** Exercise details **
Your task is to repeat exactly the lines below between the line holding "(** One request" and the line holding "(** The storage", inclusive, and only those.

** Input data **
==========

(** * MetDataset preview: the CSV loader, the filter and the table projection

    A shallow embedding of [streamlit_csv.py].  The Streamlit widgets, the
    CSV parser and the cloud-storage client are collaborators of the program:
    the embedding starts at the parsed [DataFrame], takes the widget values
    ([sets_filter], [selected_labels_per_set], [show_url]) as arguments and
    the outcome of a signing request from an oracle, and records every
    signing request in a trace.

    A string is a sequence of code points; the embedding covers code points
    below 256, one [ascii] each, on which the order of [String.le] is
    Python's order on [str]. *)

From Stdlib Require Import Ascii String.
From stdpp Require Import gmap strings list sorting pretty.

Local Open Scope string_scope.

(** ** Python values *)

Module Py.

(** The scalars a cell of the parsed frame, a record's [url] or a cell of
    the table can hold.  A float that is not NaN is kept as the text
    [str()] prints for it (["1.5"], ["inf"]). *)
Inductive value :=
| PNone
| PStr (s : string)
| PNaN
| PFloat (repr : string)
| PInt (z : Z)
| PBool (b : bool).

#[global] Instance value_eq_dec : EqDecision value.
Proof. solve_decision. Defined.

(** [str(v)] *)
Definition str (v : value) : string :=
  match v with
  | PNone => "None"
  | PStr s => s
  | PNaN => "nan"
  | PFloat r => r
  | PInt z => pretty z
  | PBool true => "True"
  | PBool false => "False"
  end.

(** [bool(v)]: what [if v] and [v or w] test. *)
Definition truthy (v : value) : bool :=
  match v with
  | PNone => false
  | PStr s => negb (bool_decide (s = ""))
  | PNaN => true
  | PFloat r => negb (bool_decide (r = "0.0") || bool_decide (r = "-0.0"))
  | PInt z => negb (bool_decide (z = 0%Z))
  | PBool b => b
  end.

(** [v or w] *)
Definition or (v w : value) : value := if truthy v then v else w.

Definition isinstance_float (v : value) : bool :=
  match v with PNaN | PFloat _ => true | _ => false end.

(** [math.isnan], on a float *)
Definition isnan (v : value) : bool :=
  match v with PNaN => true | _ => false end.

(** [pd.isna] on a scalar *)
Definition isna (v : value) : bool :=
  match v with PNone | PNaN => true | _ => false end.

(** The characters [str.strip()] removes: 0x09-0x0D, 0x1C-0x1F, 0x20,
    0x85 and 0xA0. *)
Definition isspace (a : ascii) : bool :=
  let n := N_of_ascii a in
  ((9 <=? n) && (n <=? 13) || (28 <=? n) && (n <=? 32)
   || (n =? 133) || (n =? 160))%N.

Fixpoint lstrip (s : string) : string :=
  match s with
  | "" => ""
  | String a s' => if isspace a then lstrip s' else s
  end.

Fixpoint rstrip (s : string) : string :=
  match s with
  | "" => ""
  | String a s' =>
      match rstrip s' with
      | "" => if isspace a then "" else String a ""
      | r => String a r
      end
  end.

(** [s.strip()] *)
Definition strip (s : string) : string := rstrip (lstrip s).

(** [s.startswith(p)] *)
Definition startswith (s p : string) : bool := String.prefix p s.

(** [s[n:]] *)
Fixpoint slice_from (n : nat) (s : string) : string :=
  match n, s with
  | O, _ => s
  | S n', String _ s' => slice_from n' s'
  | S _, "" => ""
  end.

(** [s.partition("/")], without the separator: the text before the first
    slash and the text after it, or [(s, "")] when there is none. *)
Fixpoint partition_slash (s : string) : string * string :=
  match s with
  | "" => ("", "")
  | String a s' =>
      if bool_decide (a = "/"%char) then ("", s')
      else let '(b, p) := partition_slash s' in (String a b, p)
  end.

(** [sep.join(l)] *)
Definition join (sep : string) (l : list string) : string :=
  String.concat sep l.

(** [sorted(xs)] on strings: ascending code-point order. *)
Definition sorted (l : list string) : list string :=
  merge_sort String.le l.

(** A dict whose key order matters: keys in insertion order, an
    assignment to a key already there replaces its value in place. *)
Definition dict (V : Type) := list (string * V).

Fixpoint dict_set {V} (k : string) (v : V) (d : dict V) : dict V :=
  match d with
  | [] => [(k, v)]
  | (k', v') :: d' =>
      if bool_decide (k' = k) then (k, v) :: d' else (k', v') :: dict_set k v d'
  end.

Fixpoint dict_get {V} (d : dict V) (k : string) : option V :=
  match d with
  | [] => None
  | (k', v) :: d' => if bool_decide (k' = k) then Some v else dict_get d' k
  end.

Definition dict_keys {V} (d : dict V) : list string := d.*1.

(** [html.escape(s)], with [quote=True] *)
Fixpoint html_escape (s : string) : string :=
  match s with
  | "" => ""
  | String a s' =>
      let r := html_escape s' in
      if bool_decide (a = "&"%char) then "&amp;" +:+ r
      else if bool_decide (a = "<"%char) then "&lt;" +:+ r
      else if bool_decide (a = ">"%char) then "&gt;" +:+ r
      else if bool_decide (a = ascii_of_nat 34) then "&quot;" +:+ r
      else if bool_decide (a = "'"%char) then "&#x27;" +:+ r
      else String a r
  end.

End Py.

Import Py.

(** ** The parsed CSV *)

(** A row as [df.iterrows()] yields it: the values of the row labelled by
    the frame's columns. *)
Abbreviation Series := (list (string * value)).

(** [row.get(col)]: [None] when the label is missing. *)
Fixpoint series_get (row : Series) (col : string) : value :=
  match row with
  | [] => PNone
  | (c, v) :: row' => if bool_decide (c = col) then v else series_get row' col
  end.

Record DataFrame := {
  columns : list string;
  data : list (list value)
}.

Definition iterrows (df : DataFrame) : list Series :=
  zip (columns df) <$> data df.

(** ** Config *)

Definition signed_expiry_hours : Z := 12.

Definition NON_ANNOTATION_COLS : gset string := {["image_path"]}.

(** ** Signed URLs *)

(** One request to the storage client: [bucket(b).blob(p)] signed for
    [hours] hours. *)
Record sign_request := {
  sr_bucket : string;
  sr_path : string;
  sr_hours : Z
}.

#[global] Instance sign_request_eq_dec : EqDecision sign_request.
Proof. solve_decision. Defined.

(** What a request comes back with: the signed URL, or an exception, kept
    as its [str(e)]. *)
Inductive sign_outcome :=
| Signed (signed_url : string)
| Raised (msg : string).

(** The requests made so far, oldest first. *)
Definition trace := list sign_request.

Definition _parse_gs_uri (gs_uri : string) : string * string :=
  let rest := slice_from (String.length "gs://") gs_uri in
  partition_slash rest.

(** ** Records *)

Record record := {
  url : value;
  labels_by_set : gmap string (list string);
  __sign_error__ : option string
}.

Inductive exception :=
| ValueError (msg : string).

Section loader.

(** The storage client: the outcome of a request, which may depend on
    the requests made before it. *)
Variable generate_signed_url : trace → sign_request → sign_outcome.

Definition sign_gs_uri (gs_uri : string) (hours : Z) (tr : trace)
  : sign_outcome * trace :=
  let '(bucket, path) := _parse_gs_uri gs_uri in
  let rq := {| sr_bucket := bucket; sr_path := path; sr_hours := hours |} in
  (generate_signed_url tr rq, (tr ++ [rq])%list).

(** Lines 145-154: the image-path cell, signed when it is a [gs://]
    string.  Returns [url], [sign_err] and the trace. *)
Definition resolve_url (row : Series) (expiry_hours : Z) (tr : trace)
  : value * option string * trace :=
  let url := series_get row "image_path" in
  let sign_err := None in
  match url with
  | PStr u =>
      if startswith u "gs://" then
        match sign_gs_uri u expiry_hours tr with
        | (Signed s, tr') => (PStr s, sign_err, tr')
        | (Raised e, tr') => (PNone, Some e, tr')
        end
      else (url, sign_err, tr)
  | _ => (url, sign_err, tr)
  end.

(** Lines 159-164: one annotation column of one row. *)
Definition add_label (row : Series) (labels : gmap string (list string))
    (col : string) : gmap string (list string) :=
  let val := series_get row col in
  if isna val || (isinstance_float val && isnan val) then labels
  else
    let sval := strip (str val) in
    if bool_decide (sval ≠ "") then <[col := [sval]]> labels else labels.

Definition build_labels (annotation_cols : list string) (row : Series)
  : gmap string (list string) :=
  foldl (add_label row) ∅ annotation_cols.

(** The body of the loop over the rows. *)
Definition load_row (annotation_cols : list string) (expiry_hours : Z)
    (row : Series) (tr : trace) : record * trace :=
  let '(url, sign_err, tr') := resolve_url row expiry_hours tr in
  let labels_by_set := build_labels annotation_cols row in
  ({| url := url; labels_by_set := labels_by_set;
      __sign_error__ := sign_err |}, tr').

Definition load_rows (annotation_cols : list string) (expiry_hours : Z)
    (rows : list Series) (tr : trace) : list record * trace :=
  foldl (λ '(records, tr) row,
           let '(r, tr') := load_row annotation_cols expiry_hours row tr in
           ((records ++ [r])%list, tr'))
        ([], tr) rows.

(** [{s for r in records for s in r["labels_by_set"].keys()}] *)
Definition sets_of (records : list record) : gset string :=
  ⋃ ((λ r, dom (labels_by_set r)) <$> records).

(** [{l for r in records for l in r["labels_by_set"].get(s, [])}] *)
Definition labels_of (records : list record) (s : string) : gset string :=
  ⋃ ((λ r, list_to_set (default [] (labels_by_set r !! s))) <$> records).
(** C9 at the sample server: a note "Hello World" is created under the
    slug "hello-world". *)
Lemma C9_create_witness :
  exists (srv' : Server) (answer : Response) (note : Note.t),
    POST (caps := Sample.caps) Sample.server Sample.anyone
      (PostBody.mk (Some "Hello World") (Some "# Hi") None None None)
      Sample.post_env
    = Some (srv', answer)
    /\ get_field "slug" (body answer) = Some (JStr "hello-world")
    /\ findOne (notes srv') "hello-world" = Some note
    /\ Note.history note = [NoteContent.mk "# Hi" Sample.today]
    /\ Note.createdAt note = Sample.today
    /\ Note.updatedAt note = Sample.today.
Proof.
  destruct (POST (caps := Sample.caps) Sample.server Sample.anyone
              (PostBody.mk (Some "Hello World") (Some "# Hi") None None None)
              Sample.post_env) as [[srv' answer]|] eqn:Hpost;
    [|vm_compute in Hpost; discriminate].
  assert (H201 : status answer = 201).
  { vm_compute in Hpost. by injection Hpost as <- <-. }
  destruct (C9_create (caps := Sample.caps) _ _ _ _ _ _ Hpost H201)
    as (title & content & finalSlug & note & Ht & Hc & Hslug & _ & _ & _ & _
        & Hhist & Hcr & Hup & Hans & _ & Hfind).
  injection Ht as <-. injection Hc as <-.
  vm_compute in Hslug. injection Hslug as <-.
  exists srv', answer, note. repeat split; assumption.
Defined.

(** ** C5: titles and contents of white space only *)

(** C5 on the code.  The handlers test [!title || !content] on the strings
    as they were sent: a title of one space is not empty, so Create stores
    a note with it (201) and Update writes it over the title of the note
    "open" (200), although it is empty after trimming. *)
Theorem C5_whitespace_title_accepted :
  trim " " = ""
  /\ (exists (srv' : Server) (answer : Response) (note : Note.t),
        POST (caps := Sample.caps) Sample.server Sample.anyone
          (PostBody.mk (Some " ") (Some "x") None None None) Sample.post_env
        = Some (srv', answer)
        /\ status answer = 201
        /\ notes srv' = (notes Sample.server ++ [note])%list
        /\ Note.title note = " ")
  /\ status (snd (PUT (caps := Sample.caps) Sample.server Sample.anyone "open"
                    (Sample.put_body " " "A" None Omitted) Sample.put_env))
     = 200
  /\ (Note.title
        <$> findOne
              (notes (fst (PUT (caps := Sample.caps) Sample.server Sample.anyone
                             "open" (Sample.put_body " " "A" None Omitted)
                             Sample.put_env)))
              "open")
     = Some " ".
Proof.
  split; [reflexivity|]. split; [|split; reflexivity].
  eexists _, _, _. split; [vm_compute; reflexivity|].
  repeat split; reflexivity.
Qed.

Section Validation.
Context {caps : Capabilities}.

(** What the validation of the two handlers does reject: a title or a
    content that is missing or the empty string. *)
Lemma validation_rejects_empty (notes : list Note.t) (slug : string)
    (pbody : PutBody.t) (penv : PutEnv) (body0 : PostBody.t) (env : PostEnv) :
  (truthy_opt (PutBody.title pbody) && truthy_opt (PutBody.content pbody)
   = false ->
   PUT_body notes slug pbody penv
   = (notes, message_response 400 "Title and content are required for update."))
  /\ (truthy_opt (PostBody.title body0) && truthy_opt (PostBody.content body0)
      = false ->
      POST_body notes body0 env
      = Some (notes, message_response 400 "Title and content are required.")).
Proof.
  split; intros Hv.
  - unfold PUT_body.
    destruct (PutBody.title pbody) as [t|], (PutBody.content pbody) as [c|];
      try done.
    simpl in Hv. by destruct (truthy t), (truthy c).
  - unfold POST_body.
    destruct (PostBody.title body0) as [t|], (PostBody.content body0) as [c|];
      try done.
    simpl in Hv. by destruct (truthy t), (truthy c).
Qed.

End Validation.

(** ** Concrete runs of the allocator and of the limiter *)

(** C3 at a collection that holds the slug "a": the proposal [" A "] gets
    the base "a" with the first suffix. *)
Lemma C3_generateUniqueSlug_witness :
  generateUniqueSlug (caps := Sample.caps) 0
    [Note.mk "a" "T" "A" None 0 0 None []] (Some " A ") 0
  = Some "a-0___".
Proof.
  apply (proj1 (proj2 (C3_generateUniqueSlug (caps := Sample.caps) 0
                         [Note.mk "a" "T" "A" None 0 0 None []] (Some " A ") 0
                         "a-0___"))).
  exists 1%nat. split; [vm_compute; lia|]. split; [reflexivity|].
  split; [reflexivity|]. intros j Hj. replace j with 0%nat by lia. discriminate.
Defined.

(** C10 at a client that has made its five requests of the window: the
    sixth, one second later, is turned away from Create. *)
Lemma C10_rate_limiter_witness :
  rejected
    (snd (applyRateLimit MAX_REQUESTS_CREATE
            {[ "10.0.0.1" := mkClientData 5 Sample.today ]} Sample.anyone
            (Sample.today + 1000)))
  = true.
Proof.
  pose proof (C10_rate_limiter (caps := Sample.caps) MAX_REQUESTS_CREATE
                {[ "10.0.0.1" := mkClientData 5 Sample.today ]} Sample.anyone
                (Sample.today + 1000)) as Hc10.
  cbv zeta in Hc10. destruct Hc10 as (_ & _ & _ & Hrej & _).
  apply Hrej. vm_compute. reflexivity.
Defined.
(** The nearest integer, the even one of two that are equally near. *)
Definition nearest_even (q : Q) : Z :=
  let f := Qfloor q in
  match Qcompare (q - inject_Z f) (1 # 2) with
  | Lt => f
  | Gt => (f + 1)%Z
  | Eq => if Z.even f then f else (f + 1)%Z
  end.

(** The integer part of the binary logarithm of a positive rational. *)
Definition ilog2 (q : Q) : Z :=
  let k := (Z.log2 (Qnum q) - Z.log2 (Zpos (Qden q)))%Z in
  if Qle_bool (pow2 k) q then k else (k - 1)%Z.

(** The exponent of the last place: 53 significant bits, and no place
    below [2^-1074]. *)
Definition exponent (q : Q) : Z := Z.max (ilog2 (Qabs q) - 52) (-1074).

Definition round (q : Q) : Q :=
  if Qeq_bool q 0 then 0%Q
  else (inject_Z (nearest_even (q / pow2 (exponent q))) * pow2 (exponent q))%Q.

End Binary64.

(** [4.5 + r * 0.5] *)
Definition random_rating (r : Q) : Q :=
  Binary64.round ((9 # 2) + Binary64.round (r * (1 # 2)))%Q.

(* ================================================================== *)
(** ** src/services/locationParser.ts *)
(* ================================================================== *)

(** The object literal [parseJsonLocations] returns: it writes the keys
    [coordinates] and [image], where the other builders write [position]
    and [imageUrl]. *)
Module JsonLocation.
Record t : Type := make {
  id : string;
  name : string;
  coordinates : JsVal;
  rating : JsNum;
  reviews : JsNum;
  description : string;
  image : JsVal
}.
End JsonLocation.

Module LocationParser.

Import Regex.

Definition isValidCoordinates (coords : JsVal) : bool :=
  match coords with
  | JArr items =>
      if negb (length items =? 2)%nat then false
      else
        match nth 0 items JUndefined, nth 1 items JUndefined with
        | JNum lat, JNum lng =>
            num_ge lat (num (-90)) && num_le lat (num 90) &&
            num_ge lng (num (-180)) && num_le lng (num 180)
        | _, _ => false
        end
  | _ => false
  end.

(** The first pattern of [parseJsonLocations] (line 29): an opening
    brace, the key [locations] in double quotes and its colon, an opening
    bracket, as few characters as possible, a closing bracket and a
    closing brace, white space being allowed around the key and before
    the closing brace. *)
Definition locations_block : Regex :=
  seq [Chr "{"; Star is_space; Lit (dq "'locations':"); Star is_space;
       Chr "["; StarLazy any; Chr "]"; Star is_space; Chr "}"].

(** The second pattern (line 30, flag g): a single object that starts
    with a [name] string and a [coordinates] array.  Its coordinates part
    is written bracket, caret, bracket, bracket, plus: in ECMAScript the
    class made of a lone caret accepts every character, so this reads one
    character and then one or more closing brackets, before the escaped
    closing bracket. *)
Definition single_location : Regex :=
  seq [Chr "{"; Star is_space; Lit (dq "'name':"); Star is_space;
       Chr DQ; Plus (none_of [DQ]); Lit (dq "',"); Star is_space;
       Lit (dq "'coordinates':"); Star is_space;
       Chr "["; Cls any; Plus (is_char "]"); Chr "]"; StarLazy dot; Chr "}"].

==========

** Your response **
(** One request to the storage client: [bucket(b).blob(p)] signed for
    [hours] hours. *)
Record sign_request := {
  sr_bucket : string;
  sr_path : string;
  sr_hours : Z
}.

#[global] Instance sign_request_eq_dec : EqDecision sign_request.
Proof. solve_decision. Defined.

(** What a request comes back with: the signed URL, or an exception, kept
    as its [str(e)]. *)
Inductive sign_outcome :=
| Signed (signed_url : string)
| Raised (msg : string).

(** The requests made so far, oldest first. *)
Definition trace := list sign_request.

Definition _parse_gs_uri (gs_uri : string) : string * string :=
  let rest := slice_from (String.length "gs://") gs_uri in
  partition_slash rest.

(** ** Records *)

Record record := {
  url : value;
  labels_by_set : gmap string (list string);
  __sign_error__ : option string
}.

Inductive exception :=
| ValueError (msg : string).

Section loader.

(** The storage client: the outcome of a request, which may depend on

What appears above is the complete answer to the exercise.